Bart Van den Bossche (17 April 1964 – 6 January 2013) was a Flemish singer, actor and radio and television presenter.

==Life==
He was born in Ostend, Belgium but grew up in Kortrijk, to which he dedicated his song "De stad van mijn jeugd" (The town of my youth). During his humanities studies he started to play the guitar and sing. After graduation, he went to the Brussels conservatorium. His musical style was heavily influenced by Johan Verminnen and Raymond van het Groenewoud, mentioned in his song "'k Heb bijna alles" (I have nearly everything).
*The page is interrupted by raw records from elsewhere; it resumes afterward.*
(** C5 fails on the code: a [GET /status] request that arrives while the
    system is initializing is answered by the [before_request] hook with
    status 503 and a body without a "status" field; the [status] view, which
    would have answered "initializing", is not run. *)
Theorem status_request_rejected_while_initializing :
  let s := run Demo.env
             [Run 0; Run 0; Arrive GET_status; Run 1; Run 1; Run 1; Run 1]
             (boot None) in
  rag_system_ready s = false
  /\ threads s !! 1 = Some (RequestThread GET_status (RDone not_ready_response))
  /\ status_code not_ready_response = 503
  /\ json_get "status" (body not_ready_response) = None
  /\ json_get "status" (body (status false)) = Some "initializing".
Proof. vm_compute. repeat split. Qed.

(** ** The cached handles in the server process *)

Lemma filter_through (f g : event -> bool) (l1 l2 : list event) :
  (forall e, f e = true -> g e = true) ->
  filter g l1 = filter g l2 -> filter f l1 = filter f l2.
Proof.
  intros Hsub Heq.
  assert (Hff : forall l : list event, filter f (filter g l) = filter f l).
  { induction l as [|e l IH]; [done|]. rewrite !filter_cons.
    destruct (decide (g e)) as [Hg|Hg].
    - rewrite filter_cons. destruct (decide (f e)); by rewrite IH.
    - destruct (decide (f e)) as [Hf|]; [|done].
      exfalso. apply Hg, Is_true_true, Hsub. by apply Is_true_true. }
  by rewrite <- (Hff l1), <- (Hff l2), Heq.
Qed.

Lemma get_chroma_collection_opens env w :
  storage_opens (get_chroma_collection env w).2 <= S (storage_opens w).
Proof.
  unfold storage_opens, get_chroma_collection.
  destruct (chroma_collection w) eqn:E; [simpl; lia|].
  unfold index_if_empty, load_and_chunk_document. crush_run; lia.
Qed.

Lemma dispatch_is_call env ready r w :
  (dispatch env ready r w).2 = w
  \/ exists q, (dispatch env ready r w).2 = run_call env (CallAsk q) w.
Proof.
  unfold dispatch, ask. repeat case_match; simplify_eq/=; auto.
  all: right; eexists; simpl.
  all: match goal with
       | H : ask_rag_question _ _ _ = _ |- _ => by rewrite H
       end.
Qed.

Lemma dispatch_opens env ready r w :
  is_Some (chroma_collection w) ->
  storage_opens (dispatch env ready r w).2 = storage_opens w.
Proof.
  intros [c Hc].
  destruct (dispatch_is_call env ready r w) as [->|[q ->]]; [done|].
  destruct (run_call_frame env (CallAsk q) w c Hc) as (_ & _ & F).
  unfold storage_opens. f_equal.
  apply (filter_through is_open_event is_index_event); [|done].
  by intros [].
Qed.

Lemma opened_at_most_once_per_acquisition env st s :
  steps env (boot st) s ->
  storage_opens (app s) <= occurrences SrvAcquire (log s).
Proof.
  induction 1 as [|s1 s2 l Hreach IH Hstep]; [done|].
  pose proof (reachable_gate_inv env st s1 Hreach) as Hinv.
  unfold step in Hstep. destruct (exited s1); [done|].
  destruct l as [r|i]; [by simplify_eq/=|].
  destruct (threads s1 !! i) as [[pc|r pc]|] eqn:Hlk; [| |done].
  - destruct pc; simpl in Hstep; repeat case_match; simplify_eq/=; try lia.
    all: match goal with
         | H : get_chroma_collection ?e ?w = (_, ?w') |- _ =>
             pose proof (get_chroma_collection_opens e w) as Ho;
             rewrite H in Ho; simpl in Ho; lia
         end.
  - destruct pc; simpl in Hstep; repeat case_match; simplify_eq/=; try lia.
    pose proof (view_runs_only_when_ready env st s1 i r Hreach Hlk) as R.
    pose proof (ready_implies_cached env st s1 Hreach R) as Hc.
    pose proof (dispatch_opens env (rag_system_ready s1) r (app s1) Hc) as Ho.
    match goal with
    | H : dispatch _ _ _ _ = _ |- _ => rewrite H in Ho
    end.
    simpl in Ho. lia.
Qed.

(** C9, as stated, fails for [get_gemini_model]: nothing guards the test
    and the assignment of app.py:98-100, so two callers that both test the
    global before either assigns it each create a handle, and they return
    different handles. *)
Lemma overlapping_calls_create_two_models :
  let s := callers_run [0; 1; 0; 0; 1; 1]
             (mkCallers (Demo.ready_world Demo.env) [MTest; MTest]) in
  model_creations (shared s) = 2
  /\ callers s = [MDone (Some (mkModel 1 GEMINI_MODEL));
                  MDone (Some (mkModel 2 GEMINI_MODEL))].
Proof. vm_compute. split; reflexivity. Qed.
(** * The agent executor of langchainjs: run-to-completion driver and step iterator

    A shallow embedding of [AgentExecutor] and [AgentExecutorIterator]
    (libs/langchain-scripts/src/check-tree-shaking.ts, lines 141-838) and
    the properties of the loop that the specification states about them.

    Conventions of the embedding.
    - Promises are run in program order; a rejected promise is a raised
      error.  The tool calls of one planning cycle of [_call], which the
      source starts through [Promise.all], are made one after the other,
      in the order of the actions, up to the first that is rejected.
    - The decision-maker and the tools are collaborators with a state of
      their own: their capabilities are functions in a state-and-error
      monad over an arbitrary world [W].
    - The observability hooks ([runManager], callbacks, [onFirstStep])
      never gate the control flow and are left out.
    - Numbers are integers ([maxIterations], [iterations]).
    - JS strings are held as strings of bytes.  Comparing them,
      concatenating them and testing for a prefix of ASCII characters
      are the same on the bytes.  [toLowerCase] and [trim] go by the
      character tables of the engine and are taken as given
      ([StringMethods]); the runs on concrete inputs use strings of
      ASCII characters, on which the two methods are written out.
    - A JS object used as a table keeps its own keys in the order of
      [Object.keys].  A lookup of a name that is no own key but is
      inherited from [Object.prototype] ([inherited]) finds a built-in
      that is no tool; what the program then records depends on the
      engine and is outside the embedding: the properties that rest
      on a lookup failing assume a name that is not inherited.
    - Records of values are immutable: where [_return] assigns
      [intermediateSteps] into the [returnValues] object it was given,
      the embedding makes the updated record. *)

From Stdlib Require Import String Ascii ZArith NArith List Bool Lia.
From stdpp Require Import gmap strings list fin_maps.
Import ListNotations.

Local Open Scope string_scope.
Local Open Scope list_scope.
Local Open Scope Z_scope.

(** ** Data model *)

(** [AgentAction]: [toolInput] is [None] where the source leaves it
    [undefined]. *)
Record AgentAction := mkAction {
  tool : string;
  toolInput : option string;
  log : string
}.

Record AgentStep := mkStep {
  action : AgentAction;
  observation : string
}.

(** The values a [ChainValues] record holds in this program. *)
Inductive Value :=
| VString (s : string)
| VSteps (steps : list AgentStep).

Abbreviation ChainValues := (gmap string Value).

Record AgentFinish := mkFinish {
  returnValues : ChainValues;
  finishLog : string
}.

(** What [plan] resolves to: [AgentFinish | AgentAction | AgentAction[]]. *)
Inductive PlanOutput :=
| Finish (f : AgentFinish)
| OneAction (a : AgentAction)
| ManyActions (l : list AgentAction).

(** The errors the loop tells apart with [instanceof]. *)
Inductive Exn :=
| OutputParserException (message : string) (llmOutput : option string)
    (e_observation : option string) (sendToLLM : bool)
| ToolInputParsingException (message : string) (output : option string)
| Error (message : string)
| TypeError (message : string).

Definition message_of (e : Exn) : string :=
  match e with
  | OutputParserException m _ _ _ => m
  | ToolInputParsingException m _ => m
  | Error m => m
  | TypeError m => m
  end.

(** [handleParsingErrors: boolean | string | ((e) => string)]. *)
Inductive HandleParsingErrors :=
| HBool (b : bool)
| HString (s : string)
| HFunction (f : Exn -> string).

Inductive AgentActionType := single | multi.

(** ** The state-and-error monad of the asynchronous methods *)

Definition M (S A : Type) : Type := S -> (Exn + A) * S.

Definition ret {S A} (a : A) : M S A := fun s => (inr a, s).
Definition throw {S A} (e : Exn) : M S A := fun s => (inl e, s).
Definition bind {S A B} (m : M S A) (k : A -> M S B) : M S B :=
  fun s => match m s with
           | (inr a, s') => k a s'
           | (inl e, s') => (inl e, s')
           end.
Definition try_catch {S A} (m : M S A) (h : Exn -> M S A) : M S A :=
  fun s => match m s with
           | (inr a, s') => (inr a, s')
           | (inl e, s') => h e s'
           end.

Declare Scope js_scope.
Delimit Scope js_scope with js.
Notation "x <- c1 ;; c2" := (bind c1 (fun x => c2))
  (at level 100, c1 at next level, right associativity) : js_scope.
Notation "c1 ;;; c2" := (bind c1 (fun _ => c2))
  (at level 100, right associativity) : js_scope.
Local Open Scope js_scope.

Fixpoint mapM {S A B} (f : A -> M S B) (l : list A) : M S (list B) :=
  match l with
  | [] => ret []
  | a :: l' => b <- f a ;; bs <- mapM f l' ;; ret (b :: bs)
  end.

(** ** Strings *)

(** [String.prototype.toLowerCase] and [String.prototype.trim], which
    the engine computes from the Unicode character tables.  The
    properties of the program are proved for whatever the two methods
    compute. *)
Class StringMethods := {
  toLowerCase : string -> string;
  trim : string -> string
}.

(** The two methods on strings of ASCII characters: the letters A-Z are
    the only ones with a lower case of their own, and the white space
    and line terminators are the characters 9 to 13 and 32. *)
Definition toLowerCase_ascii (c : ascii) : ascii :=
  let n := N_of_ascii c in
  if ((65 <=? n) && (n <=? 90))%N then ascii_of_N (n + 32) else c.

Fixpoint toLowerCase_string (s : string) : string :=
  match s with
  | EmptyString => EmptyString
  | String c s' => String (toLowerCase_ascii c) (toLowerCase_string s')
  end.

Definition isWhiteSpace (c : ascii) : bool :=
  let n := N_of_ascii c in
  ((n =? 32) || ((9 <=? n) && (n <=? 13)))%N.

Fixpoint trimStart (s : string) : string :=
  match s with
  | EmptyString => EmptyString
  | String c s' => if isWhiteSpace c then trimStart s' else s
  end.

Definition trim_string (s : string) : string :=
  String.rev (trimStart (String.rev (trimStart s))).

(** What the engine's methods compute on strings of ASCII characters.
    Only the runs on concrete inputs, whose strings are all of this
    kind, are evaluated with it; no property of the program assumes
    it. *)
Definition asciiStrings : StringMethods :=
  {| toLowerCase := toLowerCase_string; trim := trim_string |}.

(** [Array.prototype.join]. *)
Definition join (sep : string) (l : list string) : string := String.concat sep l.

(** [String.prototype.startsWith]. *)
Definition startsWith (s p : string) : bool := String.prefix p s.

(** ** JS objects used as tables

    Own string keys with their values, in insertion order; writing an
    existing key keeps its place. *)

Definition JsObject (A : Type) : Type := list (string * A).

Fixpoint obj_get {A} (k : string) (o : JsObject A) : option A :=
  match o with
  | [] => None
  | (k', v) :: o' => if String.eqb k k' then Some v else obj_get k o'
  end.

Fixpoint obj_set {A} (k : string) (v : A) (o : JsObject A) : JsObject A :=
  match o with
  | [] => [(k, v)]
  | (k', v') :: o' =>
      if String.eqb k k' then (k, v) :: o' else (k', v') :: obj_set k v o'
  end.

(** [Object.fromEntries(entries)], and as well
    [Object.assign({}, ...entries.map(([k, v]) => ({[k]: v})))]. *)
Definition Object_fromEntries {A} (entries : list (string * A)) : JsObject A :=
  fold_left (fun o e => obj_set (fst e) (snd e) o) entries [].

(** Array indices: canonical numeric strings below 2^32 - 1.  [Object.keys]
    lists them first, in ascending order, then the other keys in
    insertion order. *)
Definition digit_of (c : ascii) : option N :=
  let n := N_of_ascii c in
  if ((48 <=? n) && (n <=? 57))%N then Some (n - 48)%N else None.

Fixpoint parse_digits (acc : N) (s : string) : option N :=
  match s with
  | EmptyString => Some acc
  | String c s' =>
      match digit_of c with
      | Some d => parse_digits (acc * 10 + d)%N s'
      | None => None
      end
  end.

Definition array_index (s : string) : option N :=
  match s with
  | EmptyString => None
  | String c s' =>
      if Ascii.eqb c "0" && negb (String.eqb s' "") then None
      else match parse_digits 0%N s with
           | Some n => if (n <? 4294967295)%N then Some n else None
           | None => None
           end
  end.

Fixpoint insert_index (k : N * string) (l : list (N * string)) : list (N * string) :=
  match l with
  | [] => [k]
  | k' :: l' => if (fst k <=? fst k')%N then k :: l else k' :: insert_index k l'
  end.

Definition index_keys {A} (o : JsObject A) : list (N * string) :=
  fold_right (fun e acc =>
                match array_index (fst e) with
                | Some n => insert_index (n, fst e) acc
                | None => acc
                end) [] o.

Definition name_keys {A} (o : JsObject A) : list string :=
  fold_right (fun e acc =>
                match array_index (fst e) with
                | Some _ => acc
                | None => fst e :: acc
                end) [] o.

Definition Object_keys {A} (o : JsObject A) : list string :=
  map snd (index_keys o) ++ name_keys o.

(** The names every object inherits from [Object.prototype]: under
    these [k in o] holds and [o[k]] is a built-in, whatever the own keys
    of [o] are. *)
Definition Object_prototype_names : list string :=
  [ "constructor"; "__defineGetter__"; "__defineSetter__"; "hasOwnProperty";
    "__lookupGetter__"; "__lookupSetter__"; "isPrototypeOf";
    "propertyIsEnumerable"; "toString"; "valueOf"; "__proto__"; "toLocaleString" ].

Definition inherited (k : string) : bool :=
  existsb (String.eqb k) Object_prototype_names.

(** ** Collaborators and the executor *)

Section Executor.

Context {W : Type} {SM : StringMethods}.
His first hit Overstuur came out in 1986.

As an actor, he took part in the play Maria Viers lokaal in 1989/1990. He also presented the VTM programs Videodinges, Kok en Cº, De dag van 100,000 and Haha Reclame, and the radio programs Het leven is mooi (Radio 2) and VDB.

Bart Van den Bossche died on 6 January 2013 from the effects of a traumatic aortic rupture.

==Discography==
- 1992: Bouillon de charme
- 1992: De heuveltjes van Erika (single)
- 1993: Wakker!
- 1996: Kermis in de Hel
- 1998: Het houdt nooit op
- 1999: Bijna Alles, a "best of" double CD.